As Christmas is nearly upon us I thought I’d feature Myrrh this time round. A major skin oil with powerful healing properties
I’ve seen so many positive results with eczema and slow healing wounds. Myrrh is typically an essential oil that I seem to use more when making up blends for local applications as opposed to using it in a full body massage. Its psychological benefits in a massage can be very calming helping grief and deep seated emotions but it is my go to on a dermatological level.
Cracked heels, varicose ulcers, haemorrhoids, infected wounds, oral complaints and eczema respond well to this strongly antiseptic oil. If you suffer from mouth ulcers, bleeding gums or oral thrush, Myrrh used as a mouthwash is highly effective combined with tea tree. Add a few drops in water and gargle.
Myrrh isn’t an oil that you would associate with a beautiful aroma. It is medicinal and balsamic and has kind of a dry smell. When I initially smelt it for the first time I smelt rubber. I love it for his properties but not for its aroma. Therefore it is best blended with other oils to disguise this.
Its other benefits are with the respiratory and urogenital systems. As an anticatarrhal oil it can help with chronic lung conditions, asthma, coughs and colds, laryngitis and bronchitis. As a fungicidal oil it is effective with urogenital infections.
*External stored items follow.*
(** Over a whole session the score file keeps its content, or receives the
    final score, which then exceeds the value it held. *)
Lemma play_file es : forall g w b g' w',
  stored w b ->
  play es g w = Ok g' w' ->
  score_file w' = score_file w
  \/ (b < score g' /\ score_file w' = Some (Py.str (score g'))).
Proof.
  induction es as [|e es IH]; intros g w b g' w' Hb H;
    apply play_cases in H;
    destruct H as [(_ & -> & ->)|(e' & es' & b' & E & _ & Hb' & H)];
    try (now left); try discriminate E.
  injection E as <- <-.
  assert (b' = b) as ->.
  { destruct Hb as (s & Hs & Hi), Hb' as (s' & Hs' & Hi'). congruence. }
  set (s := move (keys e) (snake g)) in *.
  destruct (arm g s) eqn:Ha.
  1, 3: rewrite play_off in H by apply game_off_ended;
        injection H as <- <-; cbn [game_after score];
        change (score_file (log_all key_events ?W)) with (score_file W);
        cbn [world_after]; rewrite file_ended, file_started;
        destruct (Z.gtb_spec (score g) b); [right; split; [lia|reflexivity]|now left].
  1, 2: eapply IH in H;
        [|eapply stored_same_file; [|exact Hb];
          change (score_file (log_all key_events ?W)) with (score_file W);
          cbn [world_after];
          try change (score_file (log_all ?l ?W)) with (score_file W);
          apply file_started];
        change (score_file (log_all key_events ?W)) with (score_file W) in H;
        cbn [world_after] in H;
        try change (score_file (log_all ?l ?W)) with (score_file W) in H;
        rewrite file_started in H; exact H.
Qed.

End SessionFacts.

(** ** Claims about the score counter *)

Section Claims_eat.

Context {ops : SnakeOps}.

Lemma arm_ate_iff g s :
  arm g s = Ate
  <-> border_hit (head s) = false /\ closer_than 15 (head s) (food g) = true.
Proof.
  unfold arm. destruct (border_hit (head s)).
  - split; [discriminate|intros [? _]; discriminate].
  - destruct (closer_than 15 _ _); [tauto|].
    destruct (existsb _ _); (split; [discriminate|intros [_ ?]; discriminate]).
Qed.

(** C2: over a whole session the score never decreases.  On a tick that
    gets past the score display the score stays or grows by exactly one, and
    it grows exactly when the consumption arm runs.  When, after the move, the
    head is inside the boundary and closer than 15 to the food, the food is
    placed anew, the creature is extended, the score grows by one, and nothing
    else happens before the keys are bound again: the segments are not
    examined and the session is not ended by this tick's conditional. *)
Theorem C2_score_monotone :
  (forall es g w g' w', play es g w = Ok g' w' -> score g <= score g')
  /\ (forall e g w b,
         stored w b ->
         exists o g' w',
           tick e g w = Ok (o, g') w'
           /\ score g <= score g' <= score g + 1
           /\ (score g' = score g + 1 <-> o = Ate)
           /\ (-485 <= xcor (head (move (keys e) (snake g))) <= 485 ->
               -385 <= ycor (head (move (keys e) (snake g))) <= 385 ->
               dist2 (head (move (keys e) (snake g))) (food g) < 15 * 15 ->
               o = Ate
               /\ g' = mkGame (food_roll e)
                              (snake_extend (move (keys e) (snake g)))
                              (score g + 1)
               /\ w' = log_all ([EvFoodAt (food_roll e); EvSnakeExtend]
                                ++ key_events)
                               (started (move_clicks e) (score g) b w))).
Proof.
  split; [intros es g w g' w'; apply play_score_monotone|].
  intros e g w b H. rewrite (tick_spec e g w b H). cbv zeta.
  set (s := move (keys e) (snake g)).
  do 3 eexists. split; [reflexivity|].
  split; [destruct (arm g s); cbn; lia|].
  split; [destruct (arm g s); cbn; split; intros; try lia; try discriminate;
          reflexivity|].
  intros Hx Hy Hd.
  assert (Ha : arm g s = Ate).
  { apply arm_ate_iff. split.
    - destruct (border_hit (head s)) eqn:E; [|reflexivity].
      apply border_hit_iff in E. lia.
    - now apply closer_than_iff. }
  rewrite Ha. repeat split.
Qed.

End Claims_eat.

(** ** Claims about the persisted best score *)

Section Claims_score.

Context {ops : SnakeOps}.

(** C1: the score file is overwritten with the current score only when that
    score is strictly greater than the stored value, and only by a tick that
    ends the session (boundary or self-collision arm); over a whole session
    the file keeps its content or receives the final score, which then
    exceeds the old value.  From a stored 0, a session that ends with score 7
    leaves 7 in the file, and a later session that ends with score 5 leaves
    7. *)
Theorem C1_best_score_only_at_session_end :
  (forall e g w b,
      stored w b ->
      exists o g' w',
        tick e g w = Ok (o, g') w'
        /\ score_file w'
           = if match o with Border | Bit => true | _ => false end
                && (score g >? b)
             then Some (Py.str (score g)) else score_file w)
  /\ (forall es g w b g' w',
         stored w b ->
         play es g w = Ok g' w' ->
         score_file w' = score_file w
         \/ (b < score g' /\ score_file w' = Some (Py.str (score g'))))
  /\ (forall n1 n2 w,
         score_file w = Some "0"%string ->
         exists w1 w2,
           end_session n1 7 w = Ok tt w1
           /\ score_file w1 = Some "7"%string
           /\ end_session n2 5 w1 = Ok tt w2
           /\ score_file w2 = Some "7"%string).
Proof.
  split; [|split].
  - intros e g w b H. rewrite (tick_spec e g w b H). cbv zeta.
    do 3 eexists. split; [reflexivity|].
    change (score_file (log_all key_events ?W)) with (score_file W).
    now rewrite file_world_after, file_started.
  - intros es g w b g' w'. apply play_file.
  - intros n1 n2 w Hw.
    assert (H0 : stored w 0) by (exists "0"%string; now split).
    exists (ended n1 7 0 w), (ended n2 5 7 (ended n1 7 0 w)).
    assert (H1 : score_file (ended n1 7 0 w) = Some "7"%string)
      by now rewrite file_ended.
    assert (H7 : stored (ended n1 7 0 w) 7) by (exists "7"%string; now split).
    repeat split.
    + now apply end_session_spec.
    + exact H1.
    + now apply end_session_spec.
    + now rewrite file_ended.
Qed.

(** C7: when the score file is missing, constructing a Score creates it with
    the text 0, and the first read returns 0; an existing file is left as it
    is; when the file holds text that is not an integer, read_file_score
    raises ValueError, and so does the tick that displays the score. *)
Theorem C7_missing_or_corrupt_file :
  (forall w,
      score_file w = None ->
      exists w',
        Score_init w = Ok 0 w'
        /\ score_file w' = Some "0"%string
        /\ read_file_score w' = Ok 0 (logged EvFileRead w'))
  /\ (forall w s,
         score_file w = Some s ->
         exists w', Score_init w = Ok 0 w' /\ score_file w' = Some s)
  /\ (forall w s,
         score_file w = Some s -> Py.int s = None ->
         read_file_score w = Raise ValueError (logged EvFileRead w))
  /\ (forall e g w s,
         score_file w = Some s -> Py.int s = None ->
         exists w', tick e g w = Raise ValueError w')
  /\ Py.int "abc"%string = None
  /\ Py.int EmptyString = None
  /\ Py.int "7.5"%string = None.
Proof.
  split; [|split; [|split; [|split]]].
  - intros w Hw. eexists. split; [|split].
    + unfold Score_init. run. cbn [score_file logged]. rewrite Hw.
      unfold write_file. run. reflexivity.
    + reflexivity.
    + apply stored_read. exists "0"%string. now split.
  - intros w s Hw. eexists. split.
    + unfold Score_init. run. cbn [score_file logged]. rewrite Hw.
      run. reflexivity.
    + exact Hw.
  - apply read_value_error.
  - intros e g w s Hs Hi. eexists. apply tick_raise.
    exact (read_value_error
             (log_all [EvSleep 50; EvTurtle ScoreWriter Clear] w) s Hs Hi).
  - repeat split.
Qed.

(** C8: game_over first reads the file and, when the score beats the stored
    value, writes the score; only then does it draw, and the summary shows the
    value read from the file after that write.  A session that sets a record
    shows the new best in its own summary. *)
Theorem C8_summary_after_persist (n : nat) (sc : Z) (w : World) (b : Z) :
  stored w b ->
  exists w' es,
    game_over n sc w = Ok tt w'
    /\ trace w'
       = trace w ++ [EvFileRead] ++ save_events sc b
         ++ [EvTurtle ScoreWriter (Goto (0, 0)); EvBgColor "crimson";
             EvTurtle ScoreWriter (Color "peach puff"); EvFileRead;
             EvTurtle ScoreWriter (Write (MsgGameOver (shown_best sc b)))]
         ++ corner_events ++ [EvWindowUpdate] ++ es
    /\ forallb closing es = true
    /\ stored w' (shown_best sc b)
    /\ (b < sc ->
        save_events sc b = [EvFileWrite (Py.str sc)] /\ shown_best sc b = sc)
    /\ (sc <= b -> save_events sc b = [] /\ shown_best sc b = b).
Proof.
  intros H. rewrite (game_over_spec n sc w b H).
  destruct (trace_pumped n
    (log_all (game_over_events (shown_best sc b))
       (persisted sc b (logged EvFileRead w)))) as (es & E & F).
  do 2 eexists. split; [reflexivity|]. split; [|split; [exact F|split; [|split]]].
  - rewrite E, trace_log_all, trace_persisted.
    change (logged EvFileRead w) with (log_all [EvFileRead] w).
    rewrite trace_log_all. unfold game_over_events.
    now rewrite <- !app_assoc.
  - eapply stored_same_file; [apply file_pumped|].
    eapply stored_same_file; [reflexivity|].
    apply stored_persisted. now apply (stored_same_file w).
  - intros Hlt. unfold save_events, shown_best.
    destruct (Z.gtb_spec sc b); [now split|lia].
  - intros Hle. unfold save_events, shown_best.
    destruct (Z.gtb_spec sc b); [lia|now split].
Qed.

(** C10: save_score writes the decimal text of the score whatever the file
    held, even a greater value; it is the guard in game_over that keeps the
    stored best from decreasing: with a score not above the stored value,
    game_over writes nothing. *)
Theorem C10_save_score_unconditional :
  (forall sc w,
      save_score sc w
      = Ok tt (with_score_file (Some (Py.str sc)) (logged (EvFileWrite (Py.str sc)) w))
      /\ stored (with_score_file (Some (Py.str sc))
                                 (logged (EvFileWrite (Py.str sc)) w)) sc)
  /\ (forall w,
         score_file w = Some "7"%string ->
         exists w', save_score 5 w = Ok tt w' /\ score_file w' = Some "5"%string)
  /\ (forall n sc w b,
         stored w b -> sc <= b ->
         exists w',
           game_over n sc w = Ok tt w' /\ score_file w' = score_file w).
Proof.
  split; [|split].
  - intros sc w. split.
    + unfold save_score, write_file. run. reflexivity.
    + exists (Py.str sc). split; [reflexivity|apply PyFacts.int_str].
  - intros w _. eexists. split.
    + unfold save_score, write_file. run. reflexivity.
    + reflexivity.
  - intros n sc w b H Hle. rewrite (game_over_spec n sc w b H).
    eexists. split; [reflexivity|].
    rewrite file_pumped. unfold persisted.
    destruct (Z.gtb_spec sc b); [lia|reflexivity].
Qed.

End Claims_score.

(** ** Invariants of the whole program *)

Lemma hoare_bind I P {A B} (m : M A) (k : A -> M B) Q R :
  hoare I P m Q -> (forall a, hoare I (Q a) (k a) R) -> hoare I P (bind m k) R.
Proof.
  intros Hm Hk w Hw. unfold bind. specialize (Hm w Hw).
  destruct (m w) as [a w'|x w'|w']; auto. now apply Hk.
Qed.

Lemma hoare_weaken I (P P' : World -> Prop) {A} (m : M A) (Q Q' : A -> World -> Prop) :
  hoare I P' m Q' -> (forall w, P w -> P' w) ->
  (forall a w, Q' a w -> Q a w) -> hoare I P m Q.
Proof.
  intros H HP HQ w Hw. specialize (H w (HP w Hw)).
  destruct (m w); auto.
Qed.

Lemma keeps_world_of I {A} (m : M A) w : keeps I m -> I w -> I (world_of (m w)).
Proof. intros H Hw. specialize (H w Hw). now destruct (m w). Qed.

Create HintDb keeps.

Section Invariant.

Variable I : World -> Prop.
Hypothesis I_logged : forall e w, plain e = true -> I w -> I (logged e w).
Hypothesis I_game_on : forall b w, I w -> I (with_game_on b w).
Hypothesis I_handler : forall w, I w -> I (with_handler true w).
Hypothesis I_file : forall s w, I w -> I (with_score_file (Some s) w).
Hypothesis I_click : forall w, I w -> I (click w).
Hypothesis I_prompt : forall w,
  I w -> is_on_close w = false -> I (logged (EvTextInput AskNewGame) w).

Lemma keeps_bind {A B} (m : M A) (k : A -> M B) :
  keeps I m -> (forall a, keeps I (k a)) -> keeps I (bind m k).
Proof. intros Hm Hk. now apply (hoare_bind I I m k (fun _ => I)). Qed.

Lemma keeps_ret {A} (a : A) : keeps I (ret a).
Proof. intros w Hw. exact Hw. Qed.

Lemma keeps_gets {A} (f : World -> A) : keeps I (gets f).
Proof. intros w Hw. exact Hw. Qed.

Lemma keeps_raise {A} (x : Exn) : keeps I (@raise A x).
Proof. intros w Hw. exact Hw. Qed.

Lemma keeps_blocked {A} : keeps I (@blocked A).
Proof. intros w Hw. exact Hw. Qed.

Lemma keeps_emit e : plain e = true -> keeps I (emit e).
Proof. intros He w Hw. now apply I_logged. Qed.

Lemma keeps_turtle t op : keeps I (turtle t op).
Proof. now apply keeps_emit. Qed.

Lemma keeps_sleep ms : keeps I (sleep ms).
Proof. now apply keeps_emit. Qed.

Lemma keeps_game_on b : keeps I (modify (with_game_on b)).
Proof. intros w Hw. now apply I_game_on. Qed.

Lemma keeps_handler : keeps I (modify (with_handler true)).
Proof. intros w Hw. now apply I_handler. Qed.

Lemma keeps_pump n : keeps I (pump n).
Proof.
  intros w Hw. cbn. induction n; simpl; [exact Hw|now apply I_click].
Qed.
So its not just associated with gold and frankincense at Christmas although myrrh blended with frankincense is a fantastic skin preserver for wrinkles and ageing skin but of course 1000’s of years ago they already knew that and we are just copying them. The power of essential oils in ancient times and in modern day.
For safety reasons Myrrh must not be used in pregnancy until late in the third trimester to prepare the body for birth as it is a uterine tonic. Please consult a professional aromatherapist for further advice.